Flight of the Navigator

We all have a journey to whiskey, but for some, it is a more winding path that guides us here. For Daithí O’Connell, sailor, pilot, and founder of WD O’Connell independent bottlers, the journey was geographical as well as spiritual. 

The 40-year-old Carlow native started his career in hospitality aged just 15, working in a local hotel. Four years of that taught him that the 24/7 aspect of that was quite the burden – a 60 hour week commanded the princely sum of thirty púnts, with rent and other expenses on top of that – so he moved into the bar side of hospitality, focussing on the late bar and nightclub scene in McSorleys in Killarney. He then shifted to auctioneering, studying property management and valuation in the College Of Commerce in Cork city. He completed his studies, and found himself working in Mulligans in Cork city. Shortly after he went travelling in Australia, then moved to Denmark and worked in a concrete plant. Meanwhile, back in Ireland, the era known as the Celtic tiger was shifting into top gear – the owners of Mulligans, the Rebel Bar Group, were looking for someone to come on board as a partner in one location. O’Connell started back in Ireland with Oscar Madison’s in Kinsale, then Redz in Cork city, and then the Savoy nightclub, which he ran for four years during its heyday. In 2008, Ireland started to change – the Celtic Tiger was ailing and the economy was about to descend into a crushing recession. The Savoy hosted their last gig under his stewardship on New Year’s Eve 2008 and he moved to Australia with his partner 13 days later. Over the next four years his homeland would suffer the worst recession in the history of the state.

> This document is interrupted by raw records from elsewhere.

Lemma sampled_edge_clipped (head tail : list nat) (epochs_per_sample
    epochs_per_negative_sample : list Q) (a b gamma : Q) (n_vertices : Z)
    (n_clusters dim : nat) (move_other : bool) (n i : nat) (st st' : opt_state) :
  all_clipped st ->
  sampled_edge head tail epochs_per_sample epochs_per_negative_sample a b gamma
    n_vertices n_clusters dim move_other n i st = Ok st' ->
  all_clipped st'.
Proof.
  intros Hst Hrun. unfold sampled_edge in Hrun.
  apply bind_Ok in Hrun as (j & _ & Hrun).
  apply bind_Ok in Hrun as (k & _ & Hrun).
  apply bind_Ok in Hrun as (s1 & Hs1 & Hrun).
  assert (H1 : all_clipped s1).
  { destruct Hst as [Hlog Heta].
    revert Hs1. apply attract_clipped; [lra|lra|split; assumption]. }
  apply bind_Ok in Hrun as (per_sample & _ & Hrun).
  apply bind_Ok in Hrun as (next & _ & Hrun).
  apply bind_Ok in Hrun as (next_negative & _ & Hrun).
  apply bind_Ok in Hrun as (per_negative & _ & Hrun).
  apply bind_Ok in Hrun as (s2 & Hs2 & Hrun).
  assert (H2 : all_clipped s2).
  { revert Hs2. apply foldM_invariant; [|exact H1].
    intros s x s' _ Hs. destruct Hs as [Hlog Heta].
    apply negative_sample_clipped; [lra|split; assumption]. }
  apply bind_Ok in Hrun as (s3 & Hs3 & Hrun).
  assert (H3 : all_clipped s3).
  { revert Hs3. apply foldM_invariant; [|exact H2].
    intros s x s' _ Hs. apply cluster_pull_clipped. exact Hs. }
  apply bind_Ok in Hrun as (next_neg & _ & Hrun).
  injection Hrun as <-. exact H3.
Qed.

Lemma optimize_epoch_clipped (head tail : list nat) (epochs_per_sample
    epochs_per_negative_sample : list Q) (a b gamma : Q) (n_vertices : Z)
    (n_clusters dim : nat) (move_other : bool) (n_epochs update_interval : nat)
    (st st' : opt_state) (n : nat) :
  (n < n_epochs)%nat ->
  all_clipped st ->
  optimize_epoch head tail epochs_per_sample epochs_per_negative_sample a b gamma
    n_vertices n_clusters dim move_other n_epochs update_interval st n = Ok st' ->
  all_clipped st'.
Proof.
  intros Hn Hst Hrun. unfold optimize_epoch in Hrun.
  apply bind_Ok in Hrun as (s1 & Hs1 & Hrun).
  assert (H1 : all_clipped s1).
  { destruct (n mod update_interval =? 0)%nat.
    - apply bind_Ok in Hs1 as (soft & _ & Hs1). injection Hs1 as <-. exact Hst.
    - injection Hs1 as <-. exact Hst. }
  apply bind_Ok in Hrun as (s2 & Hs2 & Hrun).
  assert (H2 : all_clipped s2).
  { revert Hs2. apply foldM_invariant; [|exact H1].
    intros s i s' _ Hs Hstep.
    apply bind_Ok in Hstep as (next & _ & Hstep).
    destruct (sample_due next n).
    - revert Hstep. apply sampled_edge_clipped. exact Hs.
    - injection Hstep as <-. exact Hs. }
  apply bind_Ok in Hrun as (s3 & Hs3 & Hrun).
  assert (H3 : all_clipped s3).
  { revert Hs3. apply foldM_invariant; [|exact H2].
    intros s k s' _ Hs. apply foldM_invariant; [|exact Hs].
    intros s0 i s0' Hi. apply centroid_push_clipped.
    apply in_seq in Hi. lia. }
  injection Hrun as <-.
  destruct H3 as [Hlog _]. split; simpl; [exact Hlog|].
  assert (Hq : 0 <= inject_Z (Z.of_nat n) / inject_Z (Z.of_nat n_epochs) <= 1).
  { assert (Hpos : 0 < inject_Z (Z.of_nat n_epochs)).
    { change 0 with (inject_Z 0). rewrite <- Zlt_Qlt. lia. }
    assert (Hle : inject_Z (Z.of_nat n) <= inject_Z (Z.of_nat n_epochs)).
    { rewrite <- Zle_Qle. lia. }
    assert (Hn0 : 0 <= inject_Z (Z.of_nat n)).
    { change 0 with (inject_Z 0). rewrite <- Zle_Qle. lia. }
    split.
    - apply Qle_shift_div_l; [exact Hpos|lra].
    - apply Qle_shift_div_r; [exact Hpos|lra]. }
  lra.
Qed.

In Australia he trained to become a pilot, and was just shy of his commercial license when he moved to Hong Kong in 2010, where he was lured with the prospect of opening a bar with a group of Irish entrepreneurs. He spent five years there – running bars, setting up a boat hire business, and moving into prepay card systems (HK’s Octopus Card being a template). On the back of the latter business he relocated to Dubai, where his firm managed the payment systems for the Sevens, serving more than 150,000 punters across three days. 

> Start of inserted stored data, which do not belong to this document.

Lemma test_large_number_of_assets :
  (λ observed, length (seen_calls observed)) <$>
    (match runHook [rule_object (JSNumber 493) (ext 0 "js")]
                   ((λ i, "file" +:+ pretty i +:+ ".js") <$> seq 0 100)
                   (Some chmod_succeeds) with
     | Ok observed => Some observed
     | Throw _ => None
     end)
  = Some 100.
Proof. vm_compute. reflexivity. Qed.

(** The test "should handle large number of assets" with the regular
    expression written [/\\.js$/g]: every second asset is skipped, the hook
    makes 50 calls for the 100 scripts. *)
Lemma test_large_number_of_assets_global_flag :
  (λ observed, length (seen_calls observed)) <$>
    (match runHook [rule_object (JSNumber 493) (JSRegExp re_js_global)]
                   ((λ i, "file" +:+ pretty i +:+ ".js") <$> seq 0 100)
                   (Some chmod_succeeds) with
     | Ok observed => Some observed
     | Throw _ => None
     end)
  = Some 50.
Proof. vm_compute. reflexivity. Qed.

(** * Further properties of the code *)

(** ** What a regular expression accepts *)

Lemma search_Some_inv m subject lastIndex tries e :
  search m subject lastIndex tries = Some e →
  ∃ k, lastIndex ≤ k < lastIndex + tries ∧ m subject k = Some e.
Proof.
  revert lastIndex. induction tries as [| tries IH]; intros lastIndex; simpl.
  - discriminate.
  - destruct (m subject lastIndex) as [e' |] eqn:E.
    + intros [= ->]. exists lastIndex. split; [lia | exact E].
    + intros H. apply IH in H as (k & Hk & Hm). exists k. split; [lia | exact Hm].
Qed.

Lemma search_is_Some m subject lastIndex tries k :
  lastIndex ≤ k < lastIndex + tries →
  is_Some (m subject k) →
  is_Some (search m subject lastIndex tries).
Proof.
  revert lastIndex. induction tries as [| tries IH]; intros lastIndex Hk Hm.
  - lia.
  - simpl. destruct (m subject lastIndex) as [e' |] eqn:E; [by eexists|].
    apply IH; [|exact Hm].
    destruct (decide (k = lastIndex)) as [-> | Hne].
    + rewrite E in Hm. by destruct Hm.
    + lia.
Qed.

After building up that business he started looking for a new project, and whiskey was in his sights – 2012 saw the sale of Cooley to Beam and Dingle Distillery firing up the stills. By late 2015 he had a site sorted and was ready to sign contracts with distillers, still makers, maltsters and all the key components of the project. But the globe-trotting and relentless work took its toll. His marriage disintegrated, and he was forced to reassess everything he knew. He moved back to Ireland and shelved the distillery plan. Then came a succession of events – he met a half-Irish German girl named Alina and fell in love, they became parents, his father died after a short illness, and he turned 40. He started working as a consultant with firms looking to upscale, but whiskey was still on his mind. His partner encouraged him to take the risk and follow his passion. In April 2019, he quit his job and threw himself completely into becoming an independent whiskey bottler. 

Bottlers are something of a rarity in Ireland – much of this had to do with the scarcity of distilleries. Bottlers need a diverse range – not just of whiskey styles and casks, but of sources. An indie bottler here over the last 20 years would be offering you the products of three distillers – Midleton, Bushmills and Cooley, and that was only if they were able to get access to stock from those three. 

But in Scotland, indie bottlers are revered as being able to offer unique offerings from well-known, lesser-known and long-dead distilleries. In fact, indie bottlers are so important to Scotch whisky that the late, great whisky writer Michael Jackson said of bottlers Gordon & MacPhail that if it were not for this firm, single malts as we know them would not exist today. 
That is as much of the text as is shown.